### WHAT YOU WILL DO
I need each line of the entries below that includes the string "payload".

### Stored data entries
___
(** What is decoded: the prefix, the separator, and the letters of five-bit
    groups, the last six of which are the checksum. *)
Lemma decode_iff s hrp payload : decodeBech32m s hrp = Some payload <->
  hrp <> [] /\ exists data, below 5 data /\ convertBits 8 5 (map u8 payload) true = Some data /\
    s = hrp ++ b8 49 :: map letter (data ++ digits6 (Z.lxor (polymod (expandHrp hrp ++ data ++ repeat 0 6)) kBech32mConst)).
Proof.
  assert (Hm : forall p, map b8 (map u8 p) = p) by (intros p; rewrite map_map; induction p as [|x p IH]; cbn; [|rewrite b8_u8, IH]; reflexivity).
  unfold decodeBech32m. split.
  - destruct (rfind (b8 49) s) as [[pre post]|] eqn:R; [|discriminate]. apply rfind_iff in R as [-> N].
    destruct (_ || _) eqn:G; [discriminate|]. apply orb_false_iff in G as [G Gh]. apply orb_false_iff in G as [G0 G7].
    apply negb_false_iff, bytes_eqb_eq in Gh as ->. apply Nat.eqb_neq in G0. apply Nat.ltb_ge in G7. rewrite length_app in G7. cbn [length] in G7.
    destruct (letters post) as [vs|] eqn:L; [|discriminate]. apply letters_iff in L as [F ->]. rewrite length_map in G7.
    destruct (Z.eqb_spec (polymod (expandHrp hrp ++ vs)) kBech32mConst) as [P|]; cbn [negb]; [|discriminate].
    destruct (convertBits 5 8 _ false) as [out|] eqn:C; [|discriminate]. intros [= <-]. split; [now intros ->|].
    destruct (split_at (length vs - 6) vs) as (data & ck & -> & Ld & Lc); [lia|]. rewrite firstn_app_exact in C by exact Ld.
    apply Forall_app in F as [Fd Fc]. exists data. split; [exact Fd|]. rewrite app_assoc in P.
    apply polymod_completes in P as ->; [|apply Forall_app; split; [apply expandHrp_below|exact Fd]|exact Fc|lia].
    rewrite <- app_assoc. split; [|reflexivity]. apply regroup_iff; [exact Fd|]. rewrite C. f_equal.
    pose proof (convertBits_strict 5 8 ltac:(lia) ltac:(lia) data (below_nonneg 5 data Fd)) as S. cbv zeta in S. rewrite C in S.
    destruct S as (_ & Fo & _). rewrite map_map. clear - Fo. induction Fo as [|x out Hx Fo IH]; [reflexivity|]. cbn [map].
    rewrite u8_b8, <- IH by exact Hx. reflexivity.
  - intros (Hn & data & F & C & ->). set (ck := digits6 _). assert (Fc : below 5 ck) by apply digits6_below.
    assert (Fa : below 5 (data ++ ck)) by (apply Forall_app; auto). rewrite (proj2 (rfind_iff (b8 49) _ hrp (map letter (data ++ ck)))) by (split; [reflexivity|now apply letters_no_separator]).
    assert (Lc : length ck = 6%nat) by reflexivity.
    replace (_ || _) with false.
    2: { symmetry. rewrite bytes_eqb_refl, length_app. cbn [length negb]. rewrite length_map, length_app, Lc.
         rewrite !orb_false_iff. repeat split; [apply Nat.eqb_neq; destruct hrp; cbn; congruence|apply Nat.ltb_ge; lia]. }
    rewrite (proj2 (letters_iff _ (data ++ ck)) (conj Fa eq_refl)).
    replace (polymod (expandHrp hrp ++ data ++ ck)) with kBech32mConst.
    + rewrite Z.eqb_refl, length_app, Lc, Nat.add_sub, firstn_app_exact by reflexivity. cbn [negb].
      rewrite (proj2 (regroup_iff data payload F) C). cbn [option_map]. now rewrite Hm.
    + symmetry. rewrite app_assoc. apply polymod_completes; [apply Forall_app; split; [apply expandHrp_below|exact F]|exact Fc|exact Lc|].
      unfold ck. now rewrite <- app_assoc.
Qed.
___
### SOLUTION TO THIS PROBLEM
Lemma decode_iff s hrp payload : decodeBech32m s hrp = Some payload <->
  hrp <> [] /\ exists data, below 5 data /\ convertBits 8 5 (map u8 payload) true = Some data /\
      rewrite (proj2 (regroup_iff data payload F) C). cbn [option_map]. now rewrite Hm.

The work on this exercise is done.